Jo Cox’ death raises political tone questions

Deutsche Welle
7 Min Read

Commentators in the UK are asking whether the tone of the political debate contributed to Jo Cox’ murder. Samira Shackle reports from London.
Britain was soul-searching on Friday after the murder of Labour MP Jo Cox in West Yorkshire. At impromptu vigils in London’s Parliament Square and in Birstall, where she was murdered, friends and supporters lit candles and laid down flowers.

Cox has drawn tributes from colleagues in parliament and beyond and from her many friends as a principled humanitarian. Her death has also prompted questions about the tenor of the political debate in the UK.

The general public is also mourning. “I am ashamed to say that I hadn’t heard of Jo Cox until yesterday, because she sounds like a remarkable woman who made a big impact in parliament in a short time,” lawyer Tania Brooks told W. “It is very shocking for an elected official to be murdered – it feels like our entire political system is under attack.”

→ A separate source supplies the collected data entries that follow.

(** X12: an invocation that returns has made exactly these calls, in this
    order: [pre_extract], [watch_broker] on each watcher, one upload,
    [on_engine_success]. The report fired is the report returned and its
    [path] is the target of the upload. [on_engine_success] is shown the
    broker before the cleanup: as the template call left it, with every key
    it held before the call, [s3_path] and [cluster_id] among them. *)
Theorem X12_calls_of_a_return self b local_path out st :
  run_process self b local_path = (Ok out, st) ->
  exists s3_path groupdict target_path metadata,
    let r := [("path", JString target_path);
              ("original_path", JString s3_path);
              ("metadata", metadata)] in
    let b' := after_template self b groupdict in
    re_match S3_ARCHIVE_PATTERN s3_path = Some groupdict
    /\ trace st
       = Fire "pre_extract" b (ALocalPath local_path)
         :: map (fun w => WatchBroker w b) (watchers self)
         ++ [UploadFile local_path (dest_bucket self) target_path;
             Fire "on_engine_success" b' (AReport r)]
    /\ out = Json.dumps (JObject r)
    /\ b !! "s3_path" = Some s3_path
    /\ b' !! "s3_path" = Some s3_path
    /\ is_Some (b !! "cluster_id")
    /\ b' !! "cluster_id" = b !! "cluster_id"
    /\ (forall k, is_Some (b !! k) -> is_Some (b' !! k)).
Proof.
  rewrite run_process_paths.
  destruct (b !! "s3_path") as [p|] eqn:Hp; [|discriminate].
  destruct (re_match S3_ARCHIVE_PATTERN p) as [g|] eqn:Hm; [|discriminate].
  cbv zeta.
  destruct (uploader self _ _ _); [discriminate|].
  destruct (b !! "cluster_id") as [cid|] eqn:Hc; [|discriminate].
  intros [= <- <-].
  exists p, g, (compute_target_path self [b; g]),
    (create_metadata [after_template self b g; g]).
  cbv zeta. cbn [trace]. unfold prologue, report_of.
  split; [done|]. split; [done|]. split; [done|]. split; [done|]. repeat split.
  - rewrite <- Hp. apply after_template_plain. plain_key.
  - eauto.
  - rewrite <- Hc. apply after_template_plain. plain_key.
  - intros k. apply after_template_keeps.
Qed.

Lemma X12_calls_of_a_return_witness :
  exists out st,
    run_process Sample.engine_ok Sample.broker_36 "/tmp/archive" = (Ok out, st)
    /\ exists s3_path groupdict target_path metadata,
         trace st
         = Fire "pre_extract" Sample.broker_36 (ALocalPath "/tmp/archive")
           :: map (fun w => WatchBroker w Sample.broker_36)
                (watchers Sample.engine_ok)
           ++ [UploadFile "/tmp/archive" (dest_bucket Sample.engine_ok) target_path;
               Fire "on_engine_success"
                 (after_template Sample.engine_ok Sample.broker_36 groupdict)
                 (AReport [("path", JString target_path);
                           ("original_path", JString s3_path);
                           ("metadata", metadata)])]
         /\ out = Json.dumps (JObject [("path", JString target_path);
                                       ("original_path", JString s3_path);
                                       ("metadata", metadata)]).
Proof.
  destruct run_sample_36 as (out & st & H).
  exists out, st. split; [exact H|].
  destruct (X12_calls_of_a_return _ _ _ _ _ H) as (p & g & t & m & _ & T & O & _).
  exists p, g, t, m. split; assumption.
Defined.

(** X13: the broker a returning invocation leaves behind cannot be
    processed again: a second invocation, of any engine, raises [KeyError]
    for [s3_path] right after [pre_extract] and uploads nothing. *)
Theorem X13_no_second_run self self' b local_path local_path' out st :
  run_process self b local_path = (Ok out, st) ->
  result_of self' (broker st) local_path' = Raise (KeyError "s3_path")
  /\ trace_of self' (broker st) local_path'
     = [Fire "pre_extract" (broker st) (ALocalPath local_path')]
  /\ count_uploads (trace_of self' (broker st) local_path') = 0.
Proof.
  intros H.
  assert (Hp : broker st !! "s3_path" = None).
  { revert H. rewrite run_process_paths.
    destruct (b !! "s3_path") as [p|]; [|discriminate].
    destruct (re_match S3_ARCHIVE_PATTERN p) as [g|]; [|discriminate]. cbv zeta.
    destruct (uploader self _ _ _); [discriminate|].
    destruct (b !! "cluster_id") as [cid|]; [|discriminate].
    intros [= _ <-]. apply lookup_delete_eq. }
  run_paths. by rewrite Hp.
Qed.

Lemma X13_no_second_run_witness :
  exists out st,
    run_process Sample.engine_ok Sample.broker_36 "/tmp/archive" = (Ok out, st)
    /\ result_of Sample.engine_ok (broker st) "/tmp/archive"
       = Raise (KeyError "s3_path").
Proof.
  destruct run_sample_36 as (out & st & H).
  exists out, st. split; [exact H|].
  exact (proj1 (X13_no_second_run _ Sample.engine_ok _ _ "/tmp/archive" _ _ H)).
Defined.

(** ** [create_metadata] and [compute_target_path] *)

(** X14: over the components of a successful match, both fields of the
    metadata are strings, never null: the broker's value where the broker
    holds the key, the matched group otherwise. *)
Theorem X14_metadata_never_null (b : gmap string string) (p : string)
    (g : gmap string string) :
  re_match S3_ARCHIVE_PATTERN p = Some g ->
  exists cid org matched_cid matched_org,
    g !! "cluster_id" = Some matched_cid
    /\ g !! "org_id" = Some matched_org
    /\ cid = default matched_cid (b !! "cluster_id")
    /\ org = default matched_org (b !! "org_id")
    /\ create_metadata [b; g]
       = JObject [("cluster_id", JString cid); ("external_organization", JString org)].
Proof.
  intros H.
  destruct (ReFacts.S3_match_sound _ _ H)
    as (org & c & y & mo & d & t & i & rest & _ & -> & _).
  destruct (ReFacts.groupdict_of_lookup org c y mo d t i) as (Horg & Hcid & _).
  cbv zeta in *.
  exists (default (str c) (b !! "cluster_id")), (default (str org) (b !! "org_id")),
    (str c), (str org).
  repeat split; try done.
  unfold create_metadata. cbn [ChainMap.get]. rewrite Horg, Hcid.
  by destruct (b !! "cluster_id"), (b !! "org_id").
Qed.

Lemma X14_metadata_never_null_witness :
  re_match S3_ARCHIVE_PATTERN Sample.path_36 = Some Sample.groups_36
  /\ exists cid org,
       create_metadata [Sample.broker_path_only; Sample.groups_36]
       = JObject [("cluster_id", JString cid); ("external_organization", JString org)].
Proof.
  split; [exact path_36_matches|].
  destruct (X14_metadata_never_null Sample.broker_path_only _ _ path_36_matches)
    as (cid & org & _ & _ & _ & _ & _ & _ & H).
  exists cid, org. exact H.
Defined.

The UK is in the throes of a referendum on EU membership. Both the Leave and Remain camps suspended campaigning until Saturday. “The referendum is a great exercise in democracy,” said Chancellor George Osborne. “But the campaign has been suspended, on both sides, out of respect for Jo and her family – and for that democracy she served.” Prime Minister David Cameron has cancelled a pro-EU speech that he was scheduled to deliver in Gibraltar.

“I think it’s right that the campaigns have been suspended,” teacher James Bride told DW. “It’s been a depressing campaign full of lies and personal rivalries. Given the tragedy and enormity of losing Jo Cox, I’d like to see all sides behave with a little more dignity when campaigning resumes.”

Poisoned debate

With pollsters saying in recent days that the battle is too close to call, the tone of the debate has stepped up in ferocity. Politicians on both sides believe that this is the political fight of their lives and have been pulling out all the stops. The debate has increasingly focused on immigration.

For many, this was summed up by a controversial poster released by the UK Independence Party (UKIP) on the day that Cox was murdered. It shows lines of dark-skinned refugees with the caption “Breaking point: the EU has failed us all.” It caused widespread outrage on social media, and Unison, the public sector workers’ union, reported it to the police for inciting racial hatred. Boris Johnson, head of the official Vote Leave campaign, said that the poster was “not my politics.”

In a widely praised column for the Spectator magazine, journalist Alex Massie summed up the relationship many see between this vicious political debate and the murder. “When you shout BREAKING POINT over and over again, you don’t get to be surprised when someone breaks. When you present politics as a matter of life and death, as a question of national survival, don’t be surprised if someone takes you at your word. You didn’t make them do it, no, but you didn’t do much to stop it either. Sometimes rhetoric has consequences.”

This view is shared by many in Britain. “I’ve personally been very depressed at the tone of the political debate in Britain, not just in the last few weeks, but over the last decade,” charity worker Lucy McFarlane told DW. “Hatred has become normalized, not just by the far right but by mainstream politics. We’re essentially holding a plebiscibte on immigration next week. This shocking event seems like the natural, if devastating, product, of a toxic political culture.”

Politicization?

Yet so soon after the attack, there is caution about drawing conclusions. Labour MP Neil Coyle, who represents the London constituency of Bermondsey and Southwark, directly linked the rhetoric of the Leave campaign to the murder. “I think that the kind of nonsense that they inspire online from anonymous accounts and actually the core content of the poster they launched today . . . risk inspiring extremist elements on the hard right in this country,” he said on the BBC’s flagship Newsnight programme. He was sharply criticised on social media for “politicising” Cox’s death.

But many analysts are reflecting on the relationship between the wider tone of the political conversation in the UK, and the tragic death of Cox. “This attack on a public official cannot be viewed in isolation,” said Guardian columnist Polly Toynbee. “It occurs against a backdrop of an ugly public mood in which we have been told to despise the political class, to distrust those who serve, to dehumanize those with whom we do not readily identify.”

Extra security

Downing Street confirmed that politicians have been warned to take review their security and to alert local police if they have any concerns. All politicians are currently in their constituencies after Parliament went on recess this week ahead of the referendum.

Yet MPs have expressed their determination not to allow the vital business of constituency work to be restricted. “One of the virtues of our parliamentary democracy is the everyday accessibility of MPs to the people they represent,” said Osborne. “It’s what makes the way we govern ourselves very different from many others. We believe in freedom, liberty, and justice.”

Lord Nigel Jones, a Liberal Democrat politicians, who was attacked by a constituent wielding a Samurai sword in 2000, cautioned against fear. “MPs do a difficult and sometimes dangerous job. But parliamentarians are not a special case. Many other people in our society meet the public all the time,” he said. “It is important that the public have safe access to their elected representatives. It is part of the country we are.”